AIM OF THE TASK: Beneath this line are the data; copy exactly the part of them that opens with the line containing "assert (Hissued : forall" and closes with the line containing "destruct (resumed (execContext", and only that part.

DATASET EXCERPTS:
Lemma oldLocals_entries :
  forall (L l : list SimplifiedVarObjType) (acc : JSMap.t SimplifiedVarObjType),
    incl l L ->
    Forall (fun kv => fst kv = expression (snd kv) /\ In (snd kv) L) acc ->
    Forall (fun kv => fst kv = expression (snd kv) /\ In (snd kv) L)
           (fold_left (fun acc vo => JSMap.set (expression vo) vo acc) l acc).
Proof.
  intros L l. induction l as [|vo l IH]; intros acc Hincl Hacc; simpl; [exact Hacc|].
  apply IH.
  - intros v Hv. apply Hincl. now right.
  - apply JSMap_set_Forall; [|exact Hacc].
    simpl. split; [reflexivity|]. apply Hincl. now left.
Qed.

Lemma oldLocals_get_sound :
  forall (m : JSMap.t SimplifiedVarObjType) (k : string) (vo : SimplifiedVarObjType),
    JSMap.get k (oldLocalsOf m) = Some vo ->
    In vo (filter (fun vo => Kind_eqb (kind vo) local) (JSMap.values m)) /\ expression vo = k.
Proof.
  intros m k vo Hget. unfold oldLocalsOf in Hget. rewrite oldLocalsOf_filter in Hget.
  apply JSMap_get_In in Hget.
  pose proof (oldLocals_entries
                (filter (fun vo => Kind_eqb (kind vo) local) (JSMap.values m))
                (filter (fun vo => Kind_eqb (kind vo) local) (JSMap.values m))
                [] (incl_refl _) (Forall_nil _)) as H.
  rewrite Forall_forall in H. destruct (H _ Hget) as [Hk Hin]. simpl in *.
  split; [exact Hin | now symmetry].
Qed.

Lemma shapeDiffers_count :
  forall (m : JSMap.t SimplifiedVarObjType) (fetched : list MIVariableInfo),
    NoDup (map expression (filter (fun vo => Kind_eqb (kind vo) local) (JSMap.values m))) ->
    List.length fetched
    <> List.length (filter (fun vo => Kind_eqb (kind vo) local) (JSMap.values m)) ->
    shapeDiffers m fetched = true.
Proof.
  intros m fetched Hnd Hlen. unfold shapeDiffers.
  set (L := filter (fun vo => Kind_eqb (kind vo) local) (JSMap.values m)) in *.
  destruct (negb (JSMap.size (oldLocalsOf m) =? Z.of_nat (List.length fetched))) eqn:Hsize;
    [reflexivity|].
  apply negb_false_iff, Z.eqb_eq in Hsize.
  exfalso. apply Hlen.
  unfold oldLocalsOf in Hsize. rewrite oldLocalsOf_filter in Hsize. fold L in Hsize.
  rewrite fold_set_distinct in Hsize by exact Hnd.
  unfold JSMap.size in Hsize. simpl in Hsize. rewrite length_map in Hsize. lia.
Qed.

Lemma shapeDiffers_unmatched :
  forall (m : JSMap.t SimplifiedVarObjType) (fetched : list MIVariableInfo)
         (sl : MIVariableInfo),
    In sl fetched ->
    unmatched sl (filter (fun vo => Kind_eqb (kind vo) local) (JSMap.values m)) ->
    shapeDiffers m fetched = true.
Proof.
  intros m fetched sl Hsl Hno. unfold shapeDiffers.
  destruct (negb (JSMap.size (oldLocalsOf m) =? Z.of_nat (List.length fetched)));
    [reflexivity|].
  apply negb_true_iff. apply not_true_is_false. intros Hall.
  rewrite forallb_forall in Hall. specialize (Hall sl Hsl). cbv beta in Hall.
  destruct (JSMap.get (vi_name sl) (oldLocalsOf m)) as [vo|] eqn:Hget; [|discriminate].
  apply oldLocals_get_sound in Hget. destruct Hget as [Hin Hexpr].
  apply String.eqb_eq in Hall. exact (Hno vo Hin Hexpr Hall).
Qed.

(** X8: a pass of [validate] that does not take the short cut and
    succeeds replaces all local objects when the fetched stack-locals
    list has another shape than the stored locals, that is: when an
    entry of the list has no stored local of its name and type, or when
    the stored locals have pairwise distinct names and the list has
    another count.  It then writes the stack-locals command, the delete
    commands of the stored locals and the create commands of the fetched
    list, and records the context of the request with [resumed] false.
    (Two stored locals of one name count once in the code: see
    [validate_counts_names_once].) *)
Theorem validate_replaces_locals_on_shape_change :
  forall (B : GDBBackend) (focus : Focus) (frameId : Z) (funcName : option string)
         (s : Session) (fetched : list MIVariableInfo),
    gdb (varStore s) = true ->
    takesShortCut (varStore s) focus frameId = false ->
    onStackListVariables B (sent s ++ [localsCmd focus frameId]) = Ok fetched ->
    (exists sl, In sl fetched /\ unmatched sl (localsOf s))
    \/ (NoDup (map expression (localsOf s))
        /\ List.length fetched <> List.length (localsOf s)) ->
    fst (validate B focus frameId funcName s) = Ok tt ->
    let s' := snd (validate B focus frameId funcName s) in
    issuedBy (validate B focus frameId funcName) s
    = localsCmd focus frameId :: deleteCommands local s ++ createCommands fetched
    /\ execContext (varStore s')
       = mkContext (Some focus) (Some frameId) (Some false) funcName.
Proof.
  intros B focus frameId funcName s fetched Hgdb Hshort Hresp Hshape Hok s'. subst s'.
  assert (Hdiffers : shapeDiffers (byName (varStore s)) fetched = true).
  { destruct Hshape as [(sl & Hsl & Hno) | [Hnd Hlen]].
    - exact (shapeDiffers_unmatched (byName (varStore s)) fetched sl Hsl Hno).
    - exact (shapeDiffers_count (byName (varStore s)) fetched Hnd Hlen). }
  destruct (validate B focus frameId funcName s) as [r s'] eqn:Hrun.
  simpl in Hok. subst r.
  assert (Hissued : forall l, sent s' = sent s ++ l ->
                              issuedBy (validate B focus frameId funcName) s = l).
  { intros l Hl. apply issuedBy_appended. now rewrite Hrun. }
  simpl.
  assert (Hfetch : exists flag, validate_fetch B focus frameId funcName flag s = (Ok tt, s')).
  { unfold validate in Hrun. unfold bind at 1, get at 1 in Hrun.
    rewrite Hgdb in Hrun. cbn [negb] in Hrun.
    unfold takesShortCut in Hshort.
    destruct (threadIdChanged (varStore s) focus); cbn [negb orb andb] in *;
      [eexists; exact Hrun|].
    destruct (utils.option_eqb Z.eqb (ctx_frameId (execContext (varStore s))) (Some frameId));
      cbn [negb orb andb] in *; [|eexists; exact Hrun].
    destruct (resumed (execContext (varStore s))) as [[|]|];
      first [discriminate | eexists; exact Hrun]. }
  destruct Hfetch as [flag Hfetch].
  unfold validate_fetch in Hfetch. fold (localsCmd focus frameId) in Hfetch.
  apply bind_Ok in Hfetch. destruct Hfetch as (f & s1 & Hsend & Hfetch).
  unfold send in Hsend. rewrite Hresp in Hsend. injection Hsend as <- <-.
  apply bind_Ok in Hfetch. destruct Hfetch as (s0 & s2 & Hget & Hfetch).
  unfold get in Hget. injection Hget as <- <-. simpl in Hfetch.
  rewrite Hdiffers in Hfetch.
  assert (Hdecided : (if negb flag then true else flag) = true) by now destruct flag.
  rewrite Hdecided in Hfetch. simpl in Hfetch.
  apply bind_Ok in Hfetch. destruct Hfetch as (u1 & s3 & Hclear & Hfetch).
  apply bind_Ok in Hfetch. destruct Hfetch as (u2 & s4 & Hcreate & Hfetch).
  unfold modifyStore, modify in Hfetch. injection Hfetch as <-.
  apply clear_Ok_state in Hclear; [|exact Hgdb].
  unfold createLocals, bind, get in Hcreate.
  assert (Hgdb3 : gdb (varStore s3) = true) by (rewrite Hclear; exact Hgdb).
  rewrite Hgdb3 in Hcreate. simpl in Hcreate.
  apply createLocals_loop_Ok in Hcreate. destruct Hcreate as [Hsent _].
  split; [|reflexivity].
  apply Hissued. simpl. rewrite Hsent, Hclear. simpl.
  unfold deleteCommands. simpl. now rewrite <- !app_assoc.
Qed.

RESULT:
  assert (Hissued : forall l, sent s' = sent s ++ l ->
                              issuedBy (validate B focus frameId funcName) s = l).
  { intros l Hl. apply issuedBy_appended. now rewrite Hrun. }
  simpl.
  assert (Hfetch : exists flag, validate_fetch B focus frameId funcName flag s = (Ok tt, s')).
  { unfold validate in Hrun. unfold bind at 1, get at 1 in Hrun.
    rewrite Hgdb in Hrun. cbn [negb] in Hrun.
    unfold takesShortCut in Hshort.
    destruct (threadIdChanged (varStore s) focus); cbn [negb orb andb] in *;
      [eexists; exact Hrun|].
    destruct (utils.option_eqb Z.eqb (ctx_frameId (execContext (varStore s))) (Some frameId));
      cbn [negb orb andb] in *; [|eexists; exact Hrun].
    destruct (resumed (execContext (varStore s))) as [[|]|];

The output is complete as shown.